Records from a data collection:
(** * Enrichment-and-delivery pipeline and producer client: model and properties

    This development embeds the two Go programs of the repository:

    - [Service]: the microservice of [service/main.go] ([enrichRecord],
      [processHandler], [startSendingToAnalytics], [sendToAnalytics]);
    - [Client]: the producer command-line client ([categoryMap],
      [sanitizeCategory]).

    Go strings are byte sequences, modelled by [string]; Go [int] and
    [time.Duration] values are modelled by [Z].  Network peers are the
    environment: each HTTP exchange is described by the reply it produced.
    Effects (log lines, HTTP calls, sleeps, channel sends, HTTP responses)
    are collected in a trace, in program order. *)

From Stdlib Require Import ZArith String Ascii List Lia DecimalString.
From stdpp Require Import base option list gmap strings sorting.

Local Open Scope Z_scope.

(** ** Formatting helpers shared by both programs *)

(** [%d] of package fmt on an integer: decimal digits, with a leading minus
    sign for negative values. *)
Definition formatInt (z : Z) : string := NilZero.string_of_int (Z.to_int z).

(** Two's-complement wrap-around of a 64-bit signed integer ([int64],
    the representation of [time.Duration]). *)
Definition wrap64 (z : Z) : Z := (z + 2 ^ 63) `mod` 2 ^ 64 - 2 ^ 63.

Module Service.

(** ** Data model ([service/main.go], lines 13-24) *)

Record RecordT := mkRecord {
  ID : string;
  AssetName : string;
  IP : string;
  CreatedUTC : string;
  Source : string;
  Category : string;
  ASN : string;
  CorrelationID : Z
}.

(** Capacity of [recordChannel = make(chan Record, 20)]. *)
Definition recordChannelCap : nat := 20.

Definition StatusOK : Z := 200.
Definition StatusBadRequest : Z := 400.
Definition StatusInternalServerError : Z := 500.

(** [time.Second], in nanoseconds. *)
Definition Second : Z := 1000000000.

(** The anonymous struct [enrichedData] decoded from the enrichment reply. *)
Record EnrichedData := mkEnriched {
  dASN : string;
  dCategory : string;
  dCorrelationID : Z
}.

(** The anonymous struct [response] decoded from the analytics reply. *)
Record AnalyticsData := mkAnalytics {
  aStatus : string;
  aItemsIngested : Z
}.

(** What one HTTP exchange produced, as seen by the caller:
    - [DoError err]: [client.Do] returned [err];
    - [ReadError code err]: a response with status [code] arrived but
      [io.ReadAll] of its body returned [err];
    - [Reply code body dec]: status [code] and body [body]; [dec] is what
      [json.Unmarshal] makes of the body ([inl err] when it fails). *)
Inductive HttpReply (A : Type) : Type :=
| DoError (err : string)
| ReadError (code : Z) (err : string)
| Reply (code : Z) (body : string) (dec : string + A).
Arguments DoError {A} err.
Arguments ReadError {A} code err.
Arguments Reply {A} code body dec.

(** Observable effects, in program order. *)
Inductive Effect : Type :=
| Log (msg : string)
| LogPayload (records : list RecordT)
| EnrichCall (attempt : Z) (id asset ip category : string)
| Sleep (d : Z)
| ChanSend (r : RecordT)
| AnalyticsCall (records : list RecordT)
| HttpError (msg : string) (code : Z)
| WriteHeader (code : Z)
| EncodeJSON (fields : list (string * string)).

(** ** Enrichment client ([enrichRecord], lines 66-127) *)

Definition maxRetries : Z := 3.
(** X3. [Init] has four ways to end.  With a valid listen descriptor it
    returns OTBR_ERROR_INVALID_STATE and changes nothing.  Without one it
    returns OTBR_ERROR_NONE or OTBR_ERROR_ERRNO, or the process is ended with
    OTBR_ERROR_INVALID_ARGS, and that only for a name whose path is longer
    than sizeof(sun_path) - 1, after the socket has been created. *)
Theorem Init_results (aNetIfName : string) (s : St) :
  match Init P aNetIfName s with
  | Ret e s' =>
      (mListenSocket (self s) <> -1 /\ e = OTBR_ERROR_INVALID_STATE /\ s' = s) \/
      (mListenSocket (self s) = -1 /\
       (e = OTBR_ERROR_NONE \/ e = OTBR_ERROR_ERRNO))
  | Died w s' =>
      mListenSocket (self s) = -1 /\
      w = ArgError OTBR_ERROR_INVALID_ARGS /\
      (kMaxSocketFilenameLength P <
       String.length (derived_path aNetIfName kSocketSuffix))%nat /\
      mListenSocket (self s') <> -1
  end.
Proof.
  unfold_daemon. repeat case_step.
  all: try (left; done); try (right; split; [done|]; auto; fail).
  all: fold (derived_path aNetIfName kSocketLockSuffix) in *;
    fold (derived_path aNetIfName kSocketSuffix) in *.
  all: rewrite ?derived_path_lengths_agree in *.
  all: repeat match goal with
       | H : (_ <=? _)%nat = false |- _ => apply Nat.leb_gt in H
       end.
  all: done.
Qed.

(** X4. When [Init] returns OTBR_ERROR_ERRNO, its first call was the socket
    creation.  If that call failed, it was the only call and the object is
    still without a listen descriptor, so [Init] can be tried again.  If it
    succeeded, the failure came later: the new socket is kept as the listen
    descriptor, nothing has been closed, and every further [Init] is
    rejected with OTBR_ERROR_INVALID_STATE. *)
Theorem Init_failure_is_sticky (aNetIfName : string) (s s' : St) :
  Init P aNetIfName s = Ret OTBR_ERROR_ERRNO s' ->
  exists r rest,
    trace s' =
      trace s ++
      EvSys (SocketWithCloseExec AF_UNIX SOCK_STREAM 0 kSocketNonBlock) r :: rest /\
    mListenSocket (self s') = rv r /\
    count_calls is_close rest = 0%nat /\
    (rv r = -1 -> syscalls_of rest = []) /\
    (rv r <> -1 ->
     forall n', Init P n' s' = Ret OTBR_ERROR_INVALID_STATE s').
Proof.
  revert s'. unfold_daemon. repeat case_step.
  all: intros s' H; try discriminate H.
  all: injection H as <-.
  all: eexists _, _; split;
    [cbn [trace after_sys after_store]; rewrite <- ?app_assoc; reflexivity|].
  all: split; [done|]. all: split; [done|]. all: split; [done|].
  all: intros Hr n'; apply Init_when_initialized; done.
Qed.
(** C5.  After [handleStartQuiz], whatever the state before: the answers,
    the options cache and the image history are empty, the saved progress
    record is gone from the storage, the current question index is 0, and
    the shuffled questions are a permutation of the 140 initial questions. *)
Theorem handleStartQuiz_resets {Language : Type} (st : App Language) :
  exists st',
    handleStartQuiz random st = Some st' /\
    answers (quizState st') = Map_empty /\
    optionsCache (quizState st') = Map_empty /\
    worldviewImageHistory (quizState st') = [] /\
    getItem quizProgressKey (localStorage st') = None /\
    currentQuestionIndex (quizState st') = 0 /\
    Permutation (shuffledQuestions (quizState st')) initialQuestions /\
    length (shuffledQuestions (quizState st')) = 140%nat.
Proof using random_unit.
  unfold handleStartQuiz.
  destruct (shuffle_Permutation initialQuestions) as (array & -> & Hperm).
  eexists. split; [reflexivity|]. simpl.
  repeat split; try done.
  - unfold getItem, removeItem. apply lookup_delete_eq.
  - rewrite (Permutation_length Hperm). reflexivity.
Qed.

End ShuffleFacts.

(** C5 at a session in the middle of a quiz. *)
Lemma handleStartQuiz_resets_witness :
  exists st',
    handleStartQuiz halfJitter midQuiz = Some st' /\
    answers (quizState st') = Map_empty /\
    optionsCache (quizState st') = Map_empty /\
    worldviewImageHistory (quizState st') = [] /\
    getItem quizProgressKey (localStorage st') = None /\
    currentQuestionIndex (quizState st') = 0 /\
    Permutation (shuffledQuestions (quizState st')) initialQuestions /\
    length (shuffledQuestions (quizState st')) = 140%nat.
Proof.
  apply (handleStartQuiz_resets halfJitter).
  intros k. unfold halfJitter. split; [discriminate|reflexivity].
Defined.

(** ** The question card *)

Section ComponentFacts.
Context {Language : Type}.
Variable t : jsstring -> Language -> jsstring.

Lemma handleAnswer_get (answer : Answer.t) (st : App Language) :
  Map_get (Answer.questionId answer) (answers (quizState (handleAnswer answer st)))
  = Some answer.
Proof. simpl. apply Map_get_set_eq. Qed.

Lemma handleNextQuestion_advanced (st : App Language) :
  advanced (quizState st) (quizState (handleNextQuestion st)).
Proof.
  unfold advanced, handleNextQuestion.
  destruct (_ <? _); simpl; done.
Qed.

(** C9.  With no option selected: a remark that is not empty after
    trimming is submitted as an answer with score 0, the localized
    custom-answer text and the trimmed remark, and the quiz moves on; an
    empty one submits nothing and the quiz stays where it is. *)
Theorem handleNext_without_selection
    (question : Question.t) (language : Language) (remark : jsstring)
    (st : App Language) :
  let custom :=
    Answer.mk (Question.id question) 0
      (t (lit "custom_answer_text") language) (trim remark) in
  let actions := handleNext t question language None remark in
  let st' := runCardActions actions st in
  (trim remark <> [] ->
     actions = [OnAnswer custom; OnNext] /\
     Map_get (Question.id question) (answers (quizState st')) = Some custom /\
     advanced (quizState st) (quizState st')) /\
  (trim remark = [] ->
     actions = [CardAlert (t (lit "alert_select_option") language)] /\
     quizState st' = quizState st).
Proof.
  intros custom actions st'. subst actions st'. unfold handleNext. split.
  - intros Hremark.
    assert (Htruthy : truthy_string (trim remark) = true)
      by (destruct (trim remark); done).
    rewrite Htruthy. fold custom. split; [reflexivity|].
    unfold runCardActions. simpl fold_left. split.
    + unfold handleNextQuestion.
      destruct (_ <? _); simpl; apply Map_get_set_eq.
    + apply (handleNextQuestion_advanced (handleAnswer custom st)).
  - intros ->. simpl. done.
Qed.

(** ** Voice answers *)

Lemma cleanupAudioResources_released (st : App Language) :
  audioReleased (refs (cleanupAudioResources st)).
Proof.
  unfold audioReleased, cleanupAudioResources. simpl.
  repeat split;
    [destruct (inputAudioContextRef (refs st)) as [[]|]
    |destruct (outputAudioContextRef (refs st)) as [[]|]]; done.
Qed.

Lemma cleanupAudioResources_quiz (st : App Language) :
  quizState (cleanupAudioResources st) = quizState st.
Proof. reflexivity. Qed.

Lemma handleCloseVoiceModal_quiz (st : App Language) :
  quizState (handleCloseVoiceModal st) = quizState st.
Proof.
  unfold handleCloseVoiceModal. simpl.
  destruct (liveSessionRef (refs st)); reflexivity.
Qed.

Lemma handleCloseVoiceModal_closes (st : App Language) :
  isVoiceModalOpen (voice (handleCloseVoiceModal st)) = false /\
  chatHistory (voice (handleCloseVoiceModal st)) = [] /\
  isAiSpeaking (voice (handleCloseVoiceModal st)) = false /\
  audioReleased (refs (handleCloseVoiceModal st)).
Proof.
  unfold handleCloseVoiceModal. simpl. repeat split.
  all: apply cleanupAudioResources_released.
Qed.

(** The calls that closing the modal makes, in their order. *)
Lemma handleCloseVoiceModal_calls (st : App Language) :
  deviceCalls (handleCloseVoiceModal st)
  = deviceCalls st
    ++ match liveSessionRef (refs st) with
       | Some _ => [SessionClose]
       | None => []
       end
    ++ match mediaStreamRef (refs st) with
       | Some tracks => List.map (fun _ => TrackStop) tracks
       | None => []
       end
    ++ match audioProcessorNodeRef (refs st) with
       | Some _ => [ProcessorDisconnect]
       | None => []
       end
    ++ match mediaStreamSourceRef (refs st) with
       | Some _ => [SourceDisconnect]
       | None => []
       end
    ++ match inputAudioContextRef (refs st) with
       | Some suspended | Some running => [InputContextClose]
       | Some closed | None => []
       end
    ++ match outputAudioContextRef (refs st) with
       | Some suspended | Some running => [OutputContextClose]
       | Some closed | None => []
       end.
Proof.
  unfold handleCloseVoiceModal, cleanupAudioResources, call, contextOpen.
  destruct (liveSessionRef (refs st)); simpl; rewrite <- ?app_assoc;
    destruct (inputAudioContextRef (refs st)) as [[]|];
    destruct (outputAudioContextRef (refs st)) as [[]|]; reflexivity.
Qed.

(** Closing the modal does not look at the quiz state. *)
Lemma handleCloseVoiceModal_frame (st1 st2 : App Language) :
  voice st1 = voice st2 -> refs st1 = refs st2 ->
  localStorage st1 = localStorage st2 -> deviceCalls st1 = deviceCalls st2 ->
  voice (handleCloseVoiceModal st1) = voice (handleCloseVoiceModal st2) /\
  refs (handleCloseVoiceModal st1) = refs (handleCloseVoiceModal st2) /\
  localStorage (handleCloseVoiceModal st1)
  = localStorage (handleCloseVoiceModal st2) /\
  deviceCalls (handleCloseVoiceModal st1) = deviceCalls (handleCloseVoiceModal st2).
Proof.
  intros Hv Hr Hl Hd. unfold handleCloseVoiceModal, cleanupAudioResources, call.
  rewrite Hv, Hr. destruct (liveSessionRef (refs st2)); simpl;
    rewrite ?Hr, ?Hl, ?Hd; done.
Qed.

(** C10.  A [submitAnswer] call whose index names no option of the current
    question records no answer: the quiz state, and with it the answers
    map, is unchanged.  The voice modal is closed, the chat history is
    cleared and the audio resources are released: after the farewell, if
    there is one, the session is closed if there is one, every track of
    the media stream is stopped, the processor node and the source node
    are disconnected, and each audio context that is not closed yet is
    closed; nothing else is called.  What happens outside the quiz state
    is the same as for the call with any other index. *)
Theorem onToolCall_unknown_option
    (currentQuestion : Question.t) (currentOptions : list GeneratedOption.t)
    (language : Language) (fc : FunctionCall) (st : App Language) :
  name fc = lit "submitAnswer" ->
  arrayGet currentOptions (selectedOptionIndex fc) = None ->
  let st' := onToolCall currentQuestion currentOptions language [fc] st in
  answers (quizState st') = answers (quizState st) /\
  quizState st' = quizState st /\
  isVoiceModalOpen (voice st') = false /\
  chatHistory (voice st') = [] /\
  isAiSpeaking (voice st') = false /\
  audioReleased (refs st') /\
  deviceCalls st'
  = deviceCalls st
    ++ (if truthy_string (farewell fc)
        then [Speak (farewell fc) language] else [])
    ++ match liveSessionRef (refs st) with
       | Some _ => [SessionClose]
       | None => []
       end
    ++ match mediaStreamRef (refs st) with
       | Some tracks => List.map (fun _ => TrackStop) tracks
       | None => []
       end
    ++ match audioProcessorNodeRef (refs st) with
       | Some _ => [ProcessorDisconnect]
       | None => []
       end
    ++ match mediaStreamSourceRef (refs st) with
       | Some _ => [SourceDisconnect]
       | None => []
       end
    ++ match inputAudioContextRef (refs st) with
       | Some suspended | Some running => [InputContextClose]
       | Some closed | None => []
       end
    ++ match outputAudioContextRef (refs st) with
       | Some suspended | Some running => [OutputContextClose]
       | Some closed | None => []
       end /\
  forall index,
    let st'' := onToolCall currentQuestion currentOptions language
                  [mkCall (name fc) index (comment fc) (farewell fc)] st in
    voice st' = voice st'' /\
    refs st' = refs st'' /\
    localStorage st' = localStorage st'' /\
    deviceCalls st' = deviceCalls st''.
Proof.
  intros Hname Hnone st'. subst st'. unfold onToolCall. simpl fold_left.
  unfold onFunctionCall. simpl name. simpl farewell. simpl selectedOptionIndex.
  rewrite Hname, Hnone. rewrite bool_decide_true by done.
  assert (Hquiz : forall s : App Language,
    quizState (handleCloseVoiceModal
      (if truthy_string (farewell fc)
       then call (Speak (farewell fc) language) s else s)) = quizState s).
  { intros s. rewrite handleCloseVoiceModal_quiz.
    destruct (truthy_string (farewell fc)); reflexivity. }
  split; [rewrite Hquiz; done|]. split; [apply Hquiz|].
  destruct (handleCloseVoiceModal_closes
              (if truthy_string (farewell fc)
               then call (Speak (farewell fc) language) st else st))
    as (Hopen & Hchat & Hspeaking & Hreleased).
  repeat (split; [done|]).
  split.
  { rewrite handleCloseVoiceModal_calls.
    destruct (truthy_string (farewell fc)); simpl;
      rewrite <- ?app_assoc; reflexivity. }
  intros index. simpl.
  apply handleCloseVoiceModal_frame;
    destruct (truthy_string (farewell fc));
    destruct (arrayGet currentOptions index); reflexivity.
Qed.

§ WHAT THIS TASK INVOLVES
Would you copy out every line in the records that includes the string "chatHistory"?

§ ANSWER SECTION
  chatHistory (voice (handleCloseVoiceModal st)) = [] /\
  chatHistory (voice st') = [] /\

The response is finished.